For about a decade he presided over the criminal division of Bordeaux’s governing council, resigning in 1725. His irreverent spoof Persian Letters, published anonymously in 1721, was banned by the Catholic Church. The novel, pessimistic but amusing, was written as a correspondence between two Persian Muslims commenting on the peculiar customs of Europe. Aware of the identity of the author, Catholic officials attempted to bar Montesquieu from the Academie Francaise but he was eventually admitted in 1728.

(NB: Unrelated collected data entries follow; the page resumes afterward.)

(** [stage_] of a completed operation does not matter. *)
Lemma received_ok_inv s ambiguous value attempt env s' r :
  core s -> idle (taken s ambiguous) -> stage_ok s (stage_ s) -> stage_ s <> ABORT_MULTIPART ->
  response_received xml_parse (answered s ambiguous value attempt) value env = (s', r) -> or_throw s' r.
Proof.
  intros Hc Hi Hok Hna. set (s1 := answered s ambiguous value attempt).
  assert (Hi1 : idle s1) by done. pose proof (answered_stage_ok s ambiguous value attempt Hok) as Hok1. fold s1 in Hok1.
  assert (Hh : Answered (stage_request s (stage_ s)) value ∈ history s1) by (cbn; set_solver).
  assert (Hc1 : (stage_ s = COMPLETE_MULTIPART -> ~ complete_ok value) -> core s1).
  { intros Hnc. pose proof (answered_core s ambiguous value attempt (upload_id_ s) Hc Hok) as H. rewrite answered_same in H. apply H. by right. }
  unfold response_received. change (stage_ s1) with (stage_ s). destruct (stage_ s) eqn:Es.
  - by apply copy_received_inv; [apply Hc1|..].
  - by apply marker_received_inv; [apply Hc1|..].
  - by apply delete_received_inv; [apply Hc1|..].
  - by apply create_received_inv; [apply Hc1|..].
  - by apply part_received_inv; [apply Hc1|..].
  - destruct Hok1 as [Hn1 [Hu Hall]]. destruct (co_upload _ Hc) as [|(_ & _ & Hpc & _)]; [done|].
    apply complete_received_inv; [apply answered_core; [done|by rewrite Es|by left]|by intros ?; apply Hc1|done|by apply Hn1|done| |done].
    by apply parts_copied_mono.
  - done.
Qed.

Lemma copy_answer_inv s request answer request_ambiguous env abort :
  copy_inv s -> request_ s = Some request ->
  (cancelled_ s = true -> stage_ s <> ABORT_MULTIPART -> exists e, answer = Throw e) ->
  copy_inv (received xml_parse config s request answer request_ambiguous env abort).
Proof.
  intros [Hc Hp] Hr Hcan. destruct Hp as [| |Hn Hse Hrq Hco Hok|]; [congruence..| |congruence].
  assert (request = stage_request s (stage_ s)) as -> by congruence.
  unfold received. set (am := outcome_ambiguous_ s || request_ambiguous).
  set (ambiguous := if commits (stage_ s) then am else outcome_ambiguous_ s).
  assert (Et : (if commits (stage_ s) then s <| outcome_ambiguous_ := am |> else s) = s <| outcome_ambiguous_ := ambiguous |>).
  { subst ambiguous. destruct (commits (stage_ s)); [done|by destruct s]. }
  rewrite Et. change (outcome_ambiguous_ (s <| outcome_ambiguous_ := ambiguous |>)) with ambiguous. fold (taken s ambiguous).
  assert (Hi : idle (taken s ambiguous)) by done. destruct answer as [value|e].
  - change (stage_ (taken s ambiguous <| history := _ |>)) with (stage_ s).
    change (session_attempt_ (taken s ambiguous <| history := _ |>)) with (session_attempt_ s).
    change (history (taken s ambiguous)) with (history s).
    destruct (_ && (session_attempt_ s <? 3)) eqn:Eref.
    + fold (answered s ambiguous value (session_attempt_ s + 1)). set (s1 := answered s ambiguous value (session_attempt_ s + 1)).
      assert (Hnc : ~ complete_ok value).
      { intros Hcs%complete_ok_status. rewrite !andb_true_iff, orb_true_iff, !Z.eqb_eq in Eref. lia. }
      assert (Hc1 : core s1).
      { pose proof (answered_core s ambiguous value (session_attempt_ s + 1) (upload_id_ s) Hc Hok) as H.
        rewrite answered_same in H. apply H. by right. }
      assert (Hi1 : idle s1) by done. pose proof (answered_stage_ok s ambiguous value (session_attempt_ s + 1) Hok) as Hok1.
      destruct (schedule s1 (stage_ s1) env) as [s' r] eqn:E. pose proof (copy_schedule_inv _ _ _ _ _ Hc1 Hi1 Hok1 E) as H.
      destruct r as [e|]; [|done]. pose proof (restaged_core _ _ H Hc1). pose proof (restaged_idle _ _ H Hi1).
      destruct (bool_decide (stage_ s' = ABORT_MULTIPART) && bool_decide (pending_error_ s' <> None)) eqn:Ea;
        [|by apply fail_or_abort_inv]. apply andb_true_iff in Ea as [_ Ea%bool_decide_eq_true]. by apply warn_abort_inv.
    + fold (answered s ambiguous value 0). set (s1 := answered s ambiguous value 0). change (stage_ s1) with (stage_ s).
      case_bool_decide as Hab.
      * apply warn_abort_inv; [|done|].
        -- pose proof (answered_core s ambiguous value 0 (upload_id_ s) Hc Hok) as H. rewrite answered_same in H. apply H. right. split; [done|].
           by rewrite Hab.
        -- destruct Hok as [_ Hok]. rewrite Hab in Hok. by destruct Hok.
      * change (cancelled_ s1) with (cancelled_ s). destruct (cancelled_ s); [by destruct (Hcan eq_refl Hab)|].
        destruct (response_received xml_parse s1 value env) as [s' r] eqn:E.
        pose proof (received_ok_inv _ _ _ _ _ _ _ Hc Hi Hok Hab E) as H. destruct r as [e|]; [|done]. destruct H as [H1 H2].
        destruct (copy_only s' && ambiguous && commits (stage_ s')); [by apply copy_finish_inv|by apply fail_or_abort_inv].
  - pose proof (taken_core _ ambiguous Hc) as Hc1. change (stage_ (taken s ambiguous)) with (stage_ s).
    case_bool_decide as Hab.
    + apply warn_abort_inv; [done..|]. destruct Hok as [_ Hok]. rewrite Hab in Hok. by destruct Hok.
    + destruct (copy_only (taken s ambiguous) && ambiguous && commits (stage_ s)); [by apply copy_finish_inv|].
      destruct (stage_ s); first [by apply fail_or_abort_inv|by apply copy_finish_inv].
Qed.

Lemma copy_run_inv s : copy_run s -> copy_inv s.
Proof.
  induction 1 as [mode size key nr native env s Hsz Hf E|s _ IH|s renamed env _ IH Hn|s error env abort _ IH Hs|s request answer am env abort _ IH Hr Hc].
  - unfold start in E. cbn [started_ make_Op completions orb negb] in E. rewrite bool_decide_eq_true_2 in E by done. cbn [negb] in E.
    set (s0 := make_Op mode size key nr <| started_ := true |>) in E.
    assert (Hnil : forall x : Event, x ∉ []) by (intros x Hx; by apply elem_of_nil in Hx).
    assert (H0 : core s0).
    { constructor; cbn; [done..|by left| | | |done].
      - intros h1 h2 Eh. by destruct h1.
      - intros u Hu. by apply Hnil in Hu.
      - intros q Hq. by apply Hnil in Hq. }
    destruct (copy_only s0) eqn:Ecp.
    + destruct (start_fallback config s0 env) as [s1 r] eqn:Ef. destruct r as [e|]; [done|]. injection E as <-.
      refine (start_fallback_inv s0 env s1 None H0 _ _ _ _ _ _ Ef); try done; intros u; [by apply Hnil|]. intros l x r Hu. by apply Hnil in Hu.
    + destruct native; [|done]. injection E as <-. split; [destruct H0; by constructor|]. apply ph_native; try done.
      * unfold copy_only in Ecp. apply bool_decide_eq_false in Ecp. cbn in *. by destruct mode.
      * intros u. by apply Hnil.
      * intros u l x r Hu. by apply Hnil in Hu.
  - destruct IH as [[] Hp]. split; [by constructor|]. destruct Hp; [by apply ph_native|by apply ph_session|by apply ph_request|by eapply ph_done].
  - by apply copy_native_complete_inv.
  - by apply copy_session_ready_inv.
  - by apply copy_answer_inv.
Qed.

End Runs.

(** ** Claims *)

(** C5: a rename never loses its object.  In every run of a copy or rename, with requests, sessions
    and signatures that fail at any point and with cancellation, the source is deleted only by a
    rename, and only after the service has confirmed a copy of the whole object: a copy in one
    request, an empty marker for an empty marker, or a multipart copy whose parts were all copied,
    each from its range of the source, and completed with their tags in order.  Success is reported
    only for a confirmed copy, and for a rename only when the source was deleted or the service
    renamed it.  An upload is aborted only when this operation has created it and no completion of
    it was confirmed.  What makes the destination refuses to replace an object exactly when
    that is asked for.  Until it completes, which it does once, exactly one request, session or
    native rename is under way. *)
Theorem rename_never_loses xml_parse config s :
  copy_run xml_parse config s ->
  (forall h1 h2, history s = h1 ++ Sent DeleteSource :: h2 -> mode_ s = RENAME /\ copied xml_parse h1 (size_ s) (key_ s)) /\
  (None ∈ completions s -> succeeded xml_parse s) /\
  (forall upload, Sent (AbortMultipart upload) ∈ history s ->
     created xml_parse (history s) upload /\ not_completed xml_parse (history s) upload) /\
  exclusive_ok (history s) (no_replace_ s) /\
  (if bool_decide (completions s = [])
   then Z.b2z (native_ s) + Z.b2z (session_ s) + Z.b2z (bool_decide (request_ s <> None)) = 1
   else vsize (completions s) = 1 /\ native_ s = false /\ session_ s = false /\ request_ s = None).
Proof.
  intros R. apply copy_run_inv in R as [Hc Hp]. split_and!; [apply Hc| |apply Hc|apply Hc|].
  - destruct Hp as [? ? ? Hco|? ? ? Hco|? ? ? Hco|e ? ? ? Hco Hs]; rewrite Hco; [by intros ?%elem_of_nil..|].
    intros He%list_elem_of_singleton. by apply Hs.
  - destruct Hp as [Hn Hs Hr Hco|Hn Hs Hr Hco|Hn Hs Hr Hco|e Hn Hs Hr Hco]; rewrite Hn, Hs, Hr, Hco; done.
Qed.

(** ** Example: a rename that copies and deletes *)

Definition sample_answer : bytes -> option (option element) :=
  fun _ => Some (Some (lit "CopyObjectResult", [leaf (lit "ETag") (lit "e")])).
Definition sample_config : Config := mkConfig false false.
Definition sample_env : Env := mkEnv true Submits None.

Definition sample_copying : Op :=
  native_complete sample_config (make_Op RENAME 7 (lit "a") true <| started_ := true |> <| native_ := true |>) (Ok false) sample_env.
Definition sample_deleting : Op :=
  received sample_answer sample_config sample_copying (CopyObject true) (Ok (mkResponse 200 (lit "xml") [])) false sample_env sample_env.
Definition sample_renamed : Op :=
  received sample_answer sample_config sample_deleting DeleteSource (Ok (mkResponse 204 [] [])) false sample_env sample_env.

Lemma sample_renamed_run : copy_run sample_answer sample_config sample_renamed.
Proof.
  apply cr_received; [|reflexivity|done]. apply cr_received; [|reflexivity|done]. apply cr_native; [|reflexivity].
  apply (cr_start _ _ RENAME 7 (lit "a") true true sample_env); [unfold INT64_MAX; lia|reflexivity|reflexivity].
Qed.

Lemma rename_never_loses_witness :
  completions sample_renamed = [None] /\ succeeded sample_answer sample_renamed /\
  history sample_renamed =
    [Sent (CopyObject true); Answered (CopyObject true) (mkResponse 200 (lit "xml") []); Sent DeleteSource;
     Answered DeleteSource (mkResponse 204 [] [])].
Proof.
  split; [reflexivity|]. split; [|reflexivity].
  destruct (rename_never_loses sample_answer sample_config sample_renamed sample_renamed_run) as (_ & H & _).
  apply H. change (completions sample_renamed) with [@None exn]. constructor.
Defined.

His opus, The Spirit of Laws (1731), promoted a republican democracy and the separation of powers, specifying “three estates” (legislative, executive and judicial) and called for the abolition of slavery and of religious persecution. It was also banned by the church. It remained in print and was a major inspiration to James Madison and the American founders, who adopted a Constitution closely patterned after Montesquieu’s political philosophy.
The most radical notion in his work was the omission of a role for clergy in government. The Spirit of Laws also found its way into the Index of Forbidden Books. A classical deist of the Enlightenment, Montesquieu believed only in a nature’s god, not a personal deity. (D. 1755)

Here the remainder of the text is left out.